Un quadro davvero preoccupante, che delinea orizzonti ancor peggiori, rappresentati da una società sempre più individualista e dedita all’improvvisazione.
La scuola soffre, vittima innanzitutto di un profondo disinteresse da parte della classe politica.
Una spesa per l’istruzione al terz’ultimo posto in Europa e una sottovalutazione, anche economica, del ruolo dei docenti, senz’altro aggravati dalla crisi pandemica e dalla scuola “a distanza”, hanno drammaticamente contribuito al peggioramento del quadro generale.
Uno studio di queste settimane ha affrontato il tema della dispersione scolastica. Si tratta, in sostanza, della incompleta o irregolare fruizione dei servizi dell’istruzione da parte dei giovani in età scolare. In quest’ambito, con una percentuale del 12,7%, l’Italia ha ottenuto il peggior risultato in Europa.

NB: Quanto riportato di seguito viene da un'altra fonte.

Lemma to_brace_app code s :
  no_char "}" code → no_char newline code → to_brace (code +:+ "}" +:+ s) = Some code.
Proof.
  induction code as [|c code IH]; intros H1 H2; [done|].
  apply no_char_cons in H1 as [Hc1 H1]. apply no_char_cons in H2 as [Hc2 H2].
  rewrite sapp_cons. cbn [to_brace]. apply Ascii.eqb_neq in Hc1 as ->. apply Ascii.eqb_neq in Hc2 as ->.
  by rewrite IH.
Qed.

Lemma match_subst var code s : token_ok (TSubst var code) →
  match_dollar ("{" +:+ var +:+ code +:+ "}" +:+ s)
    = Some (TSubst var code, (String.length var + String.length code + 2)%nat).
Proof.
  intros (Hne & Hw & Hb & Hn & Hc). cbn [match_dollar append Ascii.eqb].
  change ("{" +:+ ?x) with (String "{" x). cbn [match_dollar].
  replace (Ascii.eqb "{" "$") with false by done. replace (Ascii.eqb "{" "{") with true by done.
  rewrite span_word_app; [|done|by destruct code]. rewrite to_brace_app by done.
  by destruct var.
Qed.

Lemma scan_token t s : token_ok t → scan O (render_token t +:+ s) = t :: scan O s.
Proof.
  destruct t as [c| |var code]; intros Ht.
  - cbn [render_token token_ok] in *. rewrite sapp_cons, sapp_nil_l. cbn [scan].
    by rewrite (proj2 (Ascii.eqb_neq _ _) Ht).
  - done.
  - cbn [render_token]. rewrite !sapp_assoc.
    change ("${" +:+ ?x) with (String "$" ("{" +:+ x)). cbn [scan].
    replace (Ascii.eqb "$" "$") with true by done. rewrite match_subst by done. f_equal.
    transitivity (scan (String.length ("{" +:+ var +:+ code +:+ "}"))
      (("{" +:+ var +:+ code +:+ "}") +:+ s)); [|apply scan_skip].
    rewrite !sapp_assoc. f_equal. rewrite !slength_app. cbn. lia.
Qed.

(** Round trip of the expression that finds the substitutions: a text written from escaped
    dollars, variables with code and other characters is read back as just these. *)
Theorem scan_render (ts : list token) (Hts : Forall token_ok ts) : scan O (render ts) = ts.
Proof.
  induction Hts as [|t ts Ht Hts IH]; [done|]. unfold render in *. cbn [fmap list_fmap sconcat].
  rewrite scan_token by done. by f_equal.
Qed.

Lemma scan_render_witness :
  render [TText "-"; TText "I"; TSubst "SRC" "[0].abspath()"; TDollar; TSubst "X" EmptyString]
    = "-I${SRC[0].abspath()}$$${X}" ∧
  scan O "-I${SRC[0].abspath()}$$${X}" =
    [TText "-"; TText "I"; TSubst "SRC" "[0].abspath()"; TDollar; TSubst "X" EmptyString].
Proof.
  split; [reflexivity|].
  apply (scan_render [TText "-"; TText "I"; TSubst "SRC" "[0].abspath()"; TDollar; TSubst "X" EmptyString]).
  repeat constructor; done.
Defined.

Section facts.
  Context {N : Type} `{WafNode N} (self : @task N) (eval : string → result (@value N)).

Lemma scan_plain s : no_char "$" s → scan O s = (λ c, TText c) <$> list_ascii_of_string s.
Proof.
  induction s as [|c s IH]; [done|]. intros [Hc Hs]%no_char_cons. cbn [scan list_ascii_of_string fmap list_fmap].
  rewrite (proj2 (Ascii.eqb_neq _ _) Hc). by rewrite IH.
Qed.

(** an argument without a dollar is as before *)
Lemma subst_plain s : no_char "$" s → subst_arg self eval s = Ok s.
Proof.
  intros Hs. unfold subst_arg. rewrite scan_plain by done. clear Hs.
  induction s as [|c s IH]; [done|]. cbn. by rewrite IH.
Qed.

Vi è poi – altrettanto grave – il fenomeno della cosiddetta dispersione “implicita”, rappresentato dai giovani che terminano il ciclo di studi senza le competenze minime necessarie per entrare nel mondo del lavoro o dell’Università, Qui la percentuale è del 9,7%, ancora una volta tra le peggiori d’Europa. Con punte in Campania, Sicilia e Calabria che sfiorano il 20%. In queste regioni il 60% degli studenti non raggiunge il livello base delle competenze in italiano, mentre quelle in matematica sono disattese dal 70%.
Molto deve essere fatto, ma occorre una forte spinta da parte dell’esecutivo.

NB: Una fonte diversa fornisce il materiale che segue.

(** [register_callback_classes]: the handlers that are registered, in order *)
Fixpoint register_from (num : Z) (callbacks : list (list string)) : list PythonCallbackParameter :=
  match callbacks with
  | [] => []
  | ts :: callbacks =>
      mk_callback_parameter [callback_type ts] (impl_name num) ts false
      :: register_from (num + 1) callbacks
  end.
(** [normalize] is [ctypeparser.normalize_type_string] *)
Definition register_line (normalize : string → string) (ts : list string) : string :=
  "***** registering callback handler: " +:+ Repr.py_repr (normalize (callback_type ts)) +:+
  " (" +:+ Repr.py_repr (callback_type ts) +:+ ")".
(** with the lines printed *)
Definition register_callback_classes (normalize : string → string) (callbacks : list (list string))
    : list PythonCallbackParameter * list string :=
  (register_from 0 callbacks, register_line normalize <$> callbacks).

(** the text of a class up to its call operator *)
Definition class_text (class_name : string) (template_parameters : list string) : string :=
  nl +:+ "class " +:+ class_name +:+ " : public ns3::CallbackImpl<" +:+
  join ", " template_parameters +:+ ">
{
public:
    PyObject *m_callback;
    " +:+ class_name +:+ "(PyObject *callback)
    {
        Py_INCREF(callback);
        m_callback = callback;
    }
    virtual ~" +:+ class_name +:+ "()
    {
        PyGILState_STATE __py_gil_state;
        __py_gil_state = (PyEval_ThreadsInitialized() ? PyGILState_Ensure() : (PyGILState_STATE) 0);
        Py_DECREF(m_callback);
        m_callback = NULL;
        PyGILState_Release(__py_gil_state);
    }

    virtual bool IsEqual(ns3::Ptr<const ns3::CallbackImplBase> other_base) const
    {
        const " +:+ class_name +:+ " *other = dynamic_cast<const " +:+ class_name +:+
        "*> (ns3::PeekPointer (other_base));
        if (other != NULL)
            return (other->m_callback == m_callback);
        else
            return false;
    }

".

Section generate.
  (** the handlers of return values and of parameters *)
  Context {R P : Type}.

(** what is written to the sink of a class: calls of [writeln], [indent], [unindent] and the
    generation of the call operator *)
Inductive sink_item := SWriteln (t : string) | SIndent | SUnindent | SCallOperator (ret : R) (args : list P).
Inductive gen_event :=
  | Warn (message : string)
  | DisableHelper (p : P)
  | DisableReturn (cls_name : string)
  | DisableParam (cls_name : string)
  | PrintFlush
  | Flush (items : list sink_item).

  (** the text of a parsed type, and whether it is const without its modifiers *)
  Variable parse_type : string → string * bool.
  (** [ReturnValue.new] and [Parameter.new]: a handler, or the repr of the error about the type *)
  Variable return_new : string → bool → R + string.
  Variable param_new : string → string → bool → P + string.
  (** the class of the parameter has a helper class that cannot be constructed *)
  Variable helper_unconstructible : P → bool.
  (** whether the type of the callback is found among the registered types *)
  Variable return_lookup param_lookup : string → bool.

Definition gen (e : gen_event) : py (list gen_event) unit := py_modify (λ l, l ++ [e]).

(** the parameters from the one with that number on: those that could be made, and whether all
    could *)
Fixpoint make_params (cls_name : string) (num : Z) (types : list string)
    : py (list gen_event) (list P * bool) :=
  match types with
  | [] => mret ([], true)
  | t :: types =>
      let arg_name := "arg" +:+ show_Z (num + 1) in
      let '(text, const) := parse_type t in
      match param_new text arg_name const with
      | inl p =>
          (if helper_unconstructible p then gen (DisableHelper p) else mret ()) ;;
          '(ps, ok) ← make_params cls_name (num + 1) types;
          mret (p :: ps, ok)
      | inr ex =>
          gen (Warn ("***** Unable to register callback; parameter '" +:+ t +:+ " " +:+ arg_name +:+
                     "' error (used in " +:+ cls_name +:+ "): " +:+ ex)) ;;
          '(ps, _) ← make_params cls_name (num + 1) types;
          mret (ps, false)
      end
  end.

(** the parameters that are not [ns3::empty] *)
Definition real_params (ts : list string) : list string :=
  List.filter (λ a, negb (a =? "ns3::empty")%string) ts.

(** one callback of [generate_callback_classes] *)
Definition generate_one (num : Z) (template_parameters : list string) : py (list gen_event) unit :=
  let cls_name := callback_type template_parameters in
  let text := class_text (impl_name num) template_parameters in
  match template_parameters with
  | [] => py_raise IndexError
  | callback_return :: params =>
      let '(rtext, const) := parse_type callback_return in
      match return_new rtext const with
      | inr ex =>
          gen (Warn ("***** Unable to register callback; Return value '" +:+ callback_return +:+
                     "' error (used in " +:+ cls_name +:+ "): " +:+ ex))
      | inl return_type =>
          '(arguments, ok) ← make_params cls_name 0 (real_params params);
          if negb ok then
            (if return_lookup cls_name then gen (DisableReturn cls_name) else mret ()) ;;
            (if param_lookup cls_name then gen (DisableParam cls_name) else mret ())
          else
            gen PrintFlush ;;
            gen (Flush [SWriteln text; SIndent; SCallOperator return_type arguments; SUnindent;
                        SWriteln ("};" +:+ nl)])
      end
  end.
Fixpoint generate_from (num : Z) (callbacks : list (list string)) : py (list gen_event) unit :=
  match callbacks with
  | [] => mret ()
  | ts :: callbacks => generate_one num ts ;; generate_from (num + 1) callbacks
  end.
Definition generate_callback_classes (callbacks : list (list string)) : py (list gen_event) unit :=
  generate_from 0 callbacks.
End generate.
End Callbacks.

(** ** Customizations of classes *)
Module Custom.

Spiace notare che, ancora una volta, tra i temi più ripetuti nella campagna elettorale in corso ben poco appaia l’istruzione, se non in termini generici e piuttosto banali.
Non occorrerebbero manovre faraoniche.
Portare la spesa per l’istruzione al 5% del PIL, che è la media investita nei paesi europei, significherebbe stanziare 93 miliardi contro i 71 stanziati per il 2020. Ventidue miliardi in più, molti di meno di quanto è costato allo stato finanziare il cosiddetto bonus 110%.

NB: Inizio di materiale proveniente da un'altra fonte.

(* ===== verification/ApiTypes.v ===== *)
(** * The table of the bindings: types

    bindings/modulegen__gcc_ILP32.py: the classes, enumerations, containers, aliases and conversions
    of the module, and the modules nested in it.  [types_Address] and the definitions behind it are the
    consecutive parts of [register_types], which is long. *)
From Stdlib Require Import ZArith Ascii String.
From stdpp Require Import base list strings.
From S2P Require Import Prelude PyStr Pybindgen.

Module ApiTypes.
Import Pybindgen.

Nell’auspicare un felice anno scolastico non possiamo prescindere dalle riflessioni che vi ho esposto, perché la scuola torni ad essere, come deve, un momento essenziale di formazione e di sviluppo. Un veicolo di crescita civile e sociale. Una speranza per il domani.
Per gli alunni, perché sappiano cogliere nel loro percorso didattico non già uno scaffale di nozioni, ma un germinatoio di idee. Perché, come disse Sidney Harris, lo scopo della scuola è quello di trasformare gli specchi in finestre.
Per gli insegnanti, cuore della formazione culturale e civile delle future generazioni. Strumento vivo per un’educazione che sia fondamento non solo di progresso ma anche di umanità. Diceva Henry Brooks Adams che “un insegnante colpisce per l’eternità; non si può mai dire dove la sua influenza si ferma”. Grazie al loro impegno, al quotidiano mettersi in gioco, alla capacità di cogliere le emozioni dell’alunno per farle proprie e appassionarlo: portandolo ad amare quanto deve apprendere. Con il dovere da parte dello stato di un equo riconoscimento.
Per la scuola, perché – come ebbe a dire Piero Calamandrei in un suo celebre discorso – trasformare i sudditi in cittadini è il miracolo che solo la scuola può compiere.